Roberto, Sebastião e a Feia
Ela havia acabado de entrar no elevador, quando aquele senhor a olhou, viu-a com três livros nas mãos e disse-lhe:
- Isso é que é gostar de ler!
- Ganhei um agora e os outros dois são meus.
- Você é escritora?
- Sim.
- Posso dar uma olhada?
- Naturalmente. O senhor gosta de ler?
- Muito.
Nesse momento o elevador chegou ao térreo e os dois saíram conversando até a calçada. A seguir se despediram e quando ele já ia atravessar a rua, ela o chamou e disse:
- Algo me diz que devo dar-lhe um livro. Com ele quero passar minha mensagem: A palavra “impossível” não existe para Deus.
Ele pareceu emocionar-se e disse-lhe:
- Você acertou. Estou com problemas de saúde e precisava ouvir essa mensagem. Muito obrigado. Nunca mais vou esquecê-la.
Ela continuou seu caminho sentindo-se leve, feliz. Ia caminhando e pensando naquele encontro quando sua atenção foi atraída para dois jovens que caminhavam à sua frente.
Eles falavam num tom de voz alto e era impossível deixar de ouvi-los. De repente um deles virou-se para ela e disse:
- A senhora viu que muié feia?
Ela virou-se, instintivamente, mas viu somente as costas da mulher que acabava de passar. Sorriu, mas não disse nada. E o rapaz, animado talvez por aquele sorriso, continuou:
- Num é feia mesmu?
O companheiro retrucou:
- E u que ocê tem cum issu, Robertu?
- Nada. Só sei qui é muitu feia.
- Pára di falá bobêra, rapaiz.
- Pódi sê bobêra, Sebastião, mais qui ela é feia, é.
- Ocê nun sabi de nada, Robertu, é mio calá a boca.
- Nun é mio não. Vô falá até cansá. A muié é feia mesmu.
- Cala boca, rapaiz, ocê nun tem nada ca vida da muié.
- Nun tenhu mais vô falá. Ela é feia.
- Pódi sê feia procê, mais nun devi di sê pru maridu dela.
- Que issu, Sebastião? Caquela feiúra ocê acha qui ela tem maridu? Si tive é purquê u cara tem qui pagá us pecadu Du mundu intêru. Si eu acordassi de manhã i vissi uma muié feia daqueli jeitu era capaiz di caí mortu di sustu. Nunca vi feiúra mais feia.
- Oia, ocê tá izageranu, Robertu.
- Quarqué izagêru ainda é pôcu pra feiúra da muié, Sebastião.

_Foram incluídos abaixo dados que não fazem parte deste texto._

Lemma blockTail_spec flag link prefix :
  isByte flag → (length link <= 100)%nat → Forall isByte link →
  (length prefix <= 155)%nat → Forall isByte prefix →
  length (blockTail flag link prefix) = 356%nat ∧ Forall isByte (blockTail flag link prefix).
Proof.
  intros Hf Hl HFl Hp HFp. destruct (octal_spec 8 0) as [L2 _]; [lia|done|]. unfold blockTail. split.
  - rewrite !length_app, !length_pad, L2, !repeat_length by done. done.
  - assert (Forall isByte (js "ustar") ∧ Forall isByte (js "00")) as [? ?].
    { split; apply js_bytes. }
    rewrite !Forall_app. split_and!; try done; try (by apply pad_bytes); try (by apply octal_bytes);
      try (apply Forall_singleton; unfold isByte; lia); try (apply repeat_bytes; unfold isByte; lia).
    by apply Forall_singleton.
Qed.

Lemma length_blockOk split flag md size link :
  blockOk split flag md size link →
  length (blockHead split.2 md size) = 148%nat ∧ length (blockTail flag link split.1) = 356%nat
  ∧ Forall isByte (blockHead split.2 md size) ∧ Forall isByte (blockTail flag link split.1).
Proof.
  intros [[] [] [] ? ? ?]. destruct (blockHead_spec split.2 md size) as [? ?]; try done.
  destruct (blockTail_spec flag link split.1) as [? ?]; done.
Qed.

(** The checksum field. *)
Definition sumField (split : list Z * list Z) (flag md size : Z) (link : list Z) : list Z :=
  padStart 6 (to_radix 8 (sumBytes (blockHead split.2 md size ++ repeat 0x20 8 ++ blockTail flag link split.1))) ++ [0; 0x20].

Lemma ustarBlock_eq split flag md size link :
  ustarBlock split flag md size link
  = blockHead split.2 md size ++ sumField split flag md size link ++ blockTail flag link split.1.
Proof. unfold ustarBlock, sumField. by rewrite <- !app_assoc. Qed.
(** ** The listing columns *)

(** The columns say what the blob says. *)
Definition columnsMatch (row : Row) : Prop :=
  ∀ b, blobOf row = Some b →
  workflow row = dispatchWorkflowOf b ∧ summary row = Some (stringify (summaryOf b))
  ∧ ∃ t, started_at row = Some t ∧ ∀ own, text (prop (js "startedAt") b) = Some own → t = own.

(** Two times that agree promise as much. *)
Definition truthful (row : Row) : Prop := listed_at row = updated_at row → columnsMatch row.

Definition Listed (row : Row) : Prop :=
  columnsMatch row ∧ (is_Some (blobOf row) → listed_at row = updated_at row).

Definition LISTING : list Column := [c_workflow; c_started_at; c_summary; c_listed_at].

(** A volume that a store with the columns wrote, or one from before them. *)
Definition volumeOk (db : Store) : Prop :=
  (∀ c, c ∈ LISTING → c ∈ columns db) ∧ Forall truthful (machine_snapshots db)
  ∨ (∀ c, c ∈ LISTING → c ∉ columns db) ∧ Forall (λ row, is_Some (updated_at row)) (machine_snapshots db).

Lemma relisted_listed now b row : blobOf row = Some b → Listed (relisted now b row).
Proof.
  intros Hb. split; [|done]. intros b'. unfold blobOf in *. simpl. rewrite Hb. intros [= <-]. split_and!; [done|done|].
  unfold hasStartedAt. destruct (text _) as [own|] eqn:E; simpl; eexists; (split; [done|]); [|done]. by intros ? [= ->].
Qed.

Lemma savedRow_listed r blob st now sa mk :
  units_ok blob → (∀ own, text (prop (js "startedAt") blob) = Some own → sa = Some own) → is_Some sa →
  Listed (savedRow r blob st now sa mk).
Proof.
  intros Hu Hown [t ->]. split; [|done]. intros b. unfold blobOf. simpl. rewrite parse_stringify by done. intros [= <-].
  split_and!; [done|done|]. exists t. split; [done|]. intros own Ho. apply Hown in Ho. congruence.
Qed.

Lemma fillListing_listed now db : Forall truthful (machine_snapshots db) → Forall Listed (machine_snapshots (fillListing now db)).
Proof.
  intros HT. simpl. apply Forall_fmap. eapply Forall_impl; [exact HT|]. intros row Ht. simpl.
  case_bool_decide as E; [by split; [apply Ht|]|]. destruct (blobOf row) as [b|] eqn:Eb; [by apply relisted_listed|].
  split; [intros b; congruence|]. rewrite Eb. by intros [? ?].
Qed.

Lemma Listed_truthful row : Listed row → truthful row.
Proof. intros [? _] _. done. Qed.

(** Rows that differ elsewhere. *)
Lemma truthful_same row row' :
  snapshot row' = snapshot row → workflow row' = workflow row → summary row' = summary row →
  started_at row' = started_at row → listed_at row' = listed_at row → updated_at row' = updated_at row →
  truthful row → truthful row'.
Proof. unfold truthful, columnsMatch, blobOf. intros -> -> -> -> -> ->. done. Qed.

Lemma Listed_same row row' :
  snapshot row' = snapshot row → workflow row' = workflow row → summary row' = summary row →
  started_at row' = started_at row → (listed_at row = updated_at row → listed_at row' = updated_at row') →
  Listed row → Listed row'.
Proof. unfold Listed, columnsMatch, blobOf. intros -> -> -> -> H [? ?]. split; auto. Qed.

Lemma truthful_nullColumn c row : c ∉ LISTING → truthful row → truthful (nullColumn c row).
Proof.
  intros Hc. apply truthful_same; destruct row, c; simpl; try done; destruct Hc; unfold LISTING; set_solver.
Qed.

Lemma truthful_addColumn c db :
  c ∉ LISTING ∨ c ∈ columns db → Forall truthful (machine_snapshots db) → Forall truthful (machine_snapshots (addColumn c db)).
Proof.
  intros Hc HT. unfold addColumn. case_bool_decide; [done|]. destruct Hc as [Hc|]; [|done].
  simpl. apply Forall_fmap. eapply Forall_impl; [exact HT|]. intros row. by apply truthful_nullColumn.
Qed.

Lemma columns_addColumn c c' db : c' ∈ columns (addColumn c db) ↔ c' = c ∨ c' ∈ columns db.
Proof. unfold addColumn. case_bool_decide; simpl; set_solver. Qed.

Lemma truthful_fillDispatch db :
  Forall truthful (machine_snapshots db) → Forall truthful (machine_snapshots (fillDispatchWorkflow db)).
Proof.
  intros HT. simpl. apply Forall_fmap. eapply Forall_impl; [exact HT|]. intros row Ht. simpl.
  destruct (dispatch_effect row), (blobOf row); done.
Qed.

(** The rows between the dispatch columns and the listing ones. *)
Definition dispatchPart (db : Store) : Store :=
  let db1 := addColumn c_dispatch_effect db in
  if bool_decide (c_dispatch_workflow ∈ columns db) then db1
  else fillDispatchWorkflow (addColumn c_dispatch_workflow db1).

Lemma init_parts now db :
  init now db
  = addColumn c_machine_key (fillListing now (foldl (λ db c, addColumn c db) (dispatchPart db) LISTING)).
Proof. done. Qed.

Lemma dispatchPart_columns db c :
  c ∈ columns (dispatchPart db) ↔ c = c_dispatch_effect ∨ c = c_dispatch_workflow ∨ c ∈ columns db.
Proof.
  unfold dispatchPart. case_bool_decide; simpl; rewrite !columns_addColumn; [|tauto].
  split; [tauto|]. intros [?|[->|?]]; auto.
Qed.

Lemma dispatchPart_truthful db : Forall truthful (machine_snapshots db) → Forall truthful (machine_snapshots (dispatchPart db)).
Proof.
  intros HT. unfold dispatchPart. assert (Forall truthful (machine_snapshots (addColumn c_dispatch_effect db))) as H1
    by (apply truthful_addColumn; [left; unfold LISTING; set_solver|done]).
  case_bool_decide; [done|]. apply truthful_fillDispatch, truthful_addColumn; [left; unfold LISTING; set_solver|done].
Qed.

Lemma dispatchPart_core db : coreOf <$> machine_snapshots (dispatchPart db) = coreOf <$> machine_snapshots db.
Proof. unfold dispatchPart. case_bool_decide; by rewrite ?fillDispatchWorkflow_core, !addColumn_core. Qed.

Lemma updated_core (rows rows' : list Row) :
  coreOf <$> rows' = coreOf <$> rows → Forall (λ row, is_Some (updated_at row)) rows →
  Forall (λ row, is_Some (updated_at row)) rows'.
Proof.
  assert (∀ l : list Row, Forall (λ row, is_Some (updated_at row)) l
            ↔ Forall (λ c : jstr * jstr * option jstr * option jstr * option jstr, is_Some c.2) (coreOf <$> l)) as HF
    by (intros l; by rewrite Forall_fmap).
  rewrite !HF. by intros ->.
Qed.

Lemma listingPart_truthful db :
  volumeOk db → Forall truthful (machine_snapshots (foldl (λ db c, addColumn c db) (dispatchPart db) LISTING)).
Proof.
  intros [[Hc HT]|[Hc HU]].
  - simpl. repeat (apply truthful_addColumn; [right; rewrite ?columns_addColumn, dispatchPart_columns;
      repeat right; apply Hc; unfold LISTING; set_solver|]). by apply dispatchPart_truthful.
  - cbn [foldl LISTING]. set (db3 := addColumn c_summary _).
    assert (Forall (λ row, is_Some (updated_at row)) (machine_snapshots db3)) as HU3.
    { eapply updated_core; [|exact HU]. unfold db3. by rewrite !addColumn_core, dispatchPart_core. }
    assert (c_listed_at ∉ columns db3) as Hn.
    { unfold db3. rewrite !columns_addColumn, dispatchPart_columns. intros Hx.
      assert (c_listed_at ∈ columns db) as Hy by naive_solver. revert Hy. apply Hc. unfold LISTING. set_solver. }
    clearbody db3. unfold addColumn. rewrite bool_decide_eq_false_2 by done. simpl. apply Forall_fmap.
    eapply Forall_impl; [exact HU3|]. intros [] [u Hu]. simpl in *. unfold truthful. simpl. congruence.
Qed.
(** The entries of the other runs' conversations are the ones that stay. *)
Lemma ofRun_other d runId c : Inv d → c ∈ conversations d → run_id c ≠ runId → ofRun runId d (instance_id c) = false.
Proof.
  intros HI Hc Hr. apply not_true_iff_false. rewrite ofRun_spec. intros (c' & Hc' & Hr' & E).
  rewrite (same_conv d c' c) in Hr' by done. done.
Qed.

Lemma uniqueRows_filter (Q : EntryRow → Prop) `{∀ r, Decision (Q r)} es : uniqueRows es → uniqueRows (filter Q es).
Proof. intros [H1 H2]. split; (eapply sublist_NoDup; [eassumption|apply fmap_sublist, sublist_filter]). Qed.

Lemma inv_rows_of_others d runId c :
  Inv d → c ∈ conversations d → run_id c ≠ runId →
  total (instance_id c) (entries (deleteEntriesOf runId d)) = total (instance_id c) (entries d)
  ∧ ∀ m, m ∈ entries d → r_instance m = instance_id c → m ∈ entries (deleteEntriesOf runId d).
Proof.
  intros HI Hc Hr. pose proof (ofRun_other d runId c HI Hc Hr) as Ho. split.
  - apply total_filter. by intros r _ ->.
  - intros m Hm E. apply list_elem_of_filter. by rewrite E.
Qed.

Lemma owner_other d runId r :
  Inv d → r ∈ entries (deleteEntriesOf runId d) →
  ∃ c, c ∈ conversations d ∧ instance_id c = r_instance r ∧ swept c = None ∧ run_id c ≠ runId.
Proof.
  intros [_ _ Ho _ _] [Hf Hin]%list_elem_of_filter. destruct (Ho r Hin) as (c & Hc & E & Hs). exists c. split_and!; try done.
  intros Hr. apply not_true_iff_false in Hf. apply Hf, ofRun_spec. eauto.
Qed.

Lemma inv_deleteRun runId d : Inv d → Inv (deleteRun runId d).
Proof.
  intros HI. pose proof HI as [C1 C2 C3 C4 C5]. unfold deleteRun. cbv zeta.
  split; cbn [conversations entries set_conversations capBytes].
  - eapply sublist_NoDup; [exact C1|]. apply fmap_sublist, sublist_filter.
  - by apply uniqueRows_filter.
  - intros r Hr. destruct (owner_other d runId r HI Hr) as (c & Hc & E & Hs & Hne). exists c. split; [|done]. by apply list_elem_of_filter.
  - intros c [_ Hc]%list_elem_of_filter. by apply C4.
  - intros c [Hne Hc]%list_elem_of_filter Hs. destruct (inv_rows_of_others d runId c HI Hc Hne) as [-> Hm].
    destruct (C5 c Hc Hs) as (x & Hx & Hx0 & Hx1). exists x. split_and!; [done|done|].
    intros Hcut. destruct (Hx1 Hcut) as (m & ? & ? & ?). exists m. auto.
Qed.

Lemma inv_deleteRuns runIds d : Inv d → Inv (deleteRuns runIds d).
Proof. unfold deleteRuns. revert d. induction runIds as [|r rs IH]; intros d HI; simpl; [done|]. by apply IH, inv_deleteRun. Qed.

Lemma sweptConv_ids runId now (l : list ConversationRow) :
  instance_id <$> ((λ c, if bool_decide (run_id c = runId)
                         then mkConv (instance_id c) (run_id c) (c_agent c) 0 (cut c) (Some SWEPT_NO_SPACE) (created_at c) now
                         else c) <$> l) = instance_id <$> l.
Proof. rewrite <- list_fmap_compose. apply list_fmap_ext. intros _ c _. cbn. by case_bool_decide. Qed.
Lemma steps_raiseNew (ok : Label → Prop) i n t src o ch l :
  fresh i l → (∀ r, o_retry o = Some r → retried r = false) → (∀ p, ok (LChange p Other)) → (∀ p, id p = i → ok (LPush p)) →
  msteps ok l (raiseNew otherDate i n t src o ch l).2.
Proof.
  intros Hnew Hr O2 O3. unfold raiseNew. set (aud := if bool_decide _ then _ else _). set (told' := if _ && _ then o_told o else None).
  assert (scopeOf (ANotice n) = workspace → is_Some aud) as Haud by (unfold aud; intros ->; by eexists). clearbody aud told'.
  match goal with |- msteps _ _ (match _ with Some _ => ?x | None => _ end).2 => set (pushed := x) end.
  assert (msteps ok l pushed.2) as Hp.
  { unfold pushed. destruct (bool_decide _ && bool_decide _) eqn:E; cbn [snd]; [apply mss_nil|].
    apply steps_push; [|done|by apply O3]. split; [done|]. intros Hw. split; [by apply Haud|]. destruct (Haud Hw) as [a ->].
    apply andb_false_iff in E as [E|E]; zbool.
    - destruct a as [|x a]; [done|]. apply (allHeard_member _ (x :: a) x); [done|left|set_solver].
    - destruct (o_retry o) as [r|] eqn:Er; [|done]. apply (allHeard_retry _ r); [left|by apply Hr]. }
  destruct src as [s|]; [done|]. destruct (findFirst _ _) as [tw|] eqn:E; [|done]. destruct aud as [a|]; [|constructor].
  apply (msteps_alter ok (isTwin (ANotice n) t l) _ l Other). intros p _ _. split; [by apply joinTwin_change|done].
Qed.

Lemma steps_raise (ok : Label → Prop) i n t src older o l :
  fresh i l → (∀ r, o_retry o = Some r → retried r = false) → ok LMark → (∀ p, ok (LChange p Other)) → (∀ p, id p = i → ok (LPush p)) →
  msteps ok l (raise otherDate i n t src older o l).2.
Proof.
  intros Hnew Hr O1 O2 O3. unfold raise. set (l1 := set_seen _ l). apply (msteps_trans _ _ l1).
  { apply msteps_mark; try done. intros x Hx. apply setAdds_elem. by right. }
  destruct src as [s|]; [|by apply steps_raiseNew].
  case_bool_decide.
  - pose proof (steps_addRetry ok i n t s (o_retry o) l1 Hnew Hr O1 O2 O3) as H1. by destruct (addRetry _ _ _ _ _ _) as [c l'].
  - set (l2 := match o_retry o with Some _ => _ | None => _ end). apply (msteps_trans _ _ l2); [|by apply steps_raiseNew; [unfold l2; destruct (o_retry o)|..]].
    apply msteps_mark; unfold l2; destruct (o_retry o); try done; intros x Hx; simpl; rewrite ?setAdd_elem; auto.
Qed.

Os dois continuaram andando à sua frente enquanto ela ia ouvindo-os falar. Começou a observá-los. Pareciam dois amigos que acabavam de sair do trabalho. Um vestia um macacão azul e o outro, calça e camisa bege. O de bege era o revoltado com a feiúra, e o de macacão o defensor da feia.
- Cala a boca, sô. Ocê nun tem nada mió prá falá não?
- Tenhu.
- Intão pára di falá da mardita da muié.
- Nun páru. Tô revortadu caquela muié. Ela é feia dimais da conta. Tenhu vontadi di vortá lá, oiá bem na cara dela i dizê:
- Nossa, mais cumu ocê é feia!
- I u quê ocê ia ganhá cum issu?
- Só u gostinhu di falá.
- Ocê é um besta mesmu, Robertu.
- Besta é a muié di saí na rua caquéla feiúra.
- Oia, ocê já tá mi danu nus nervu cum essa falação. É mio pará di falá.
- Só vô pará quandu chegá nu pontu di ônibus.
- Ah, mardição!
Sentiu que não ia conter o riso e se perguntava como acabaria aquele diálogo.
- Robertu, Robertu, ocê já tá passanu das midida. Nun to gostanu dissu. É mio pará.
- Nun queru pará. Aquela muié é feia, feia, feia.
Finalmente chegaram ao ponto de ônibus onde eles ficaram. Olhou para eles como se quisesse gravar para sempre aquela imagem e continuou caminhando sozinha. Enquanto isso pensava:
“Por que será que aquele rapaz se sentiu tão agredido pela feiúra da mulher? Será que ela era realmente muito feia? Por que será que muitas pessoas só enxergam o exterior?”
Meditando sobre isso chegou em casa. Foi direto para o computador, escreveu essa história que você acabou de ler e agora lhe pergunta: Você também se preocupa muito com o exterior das pessoas?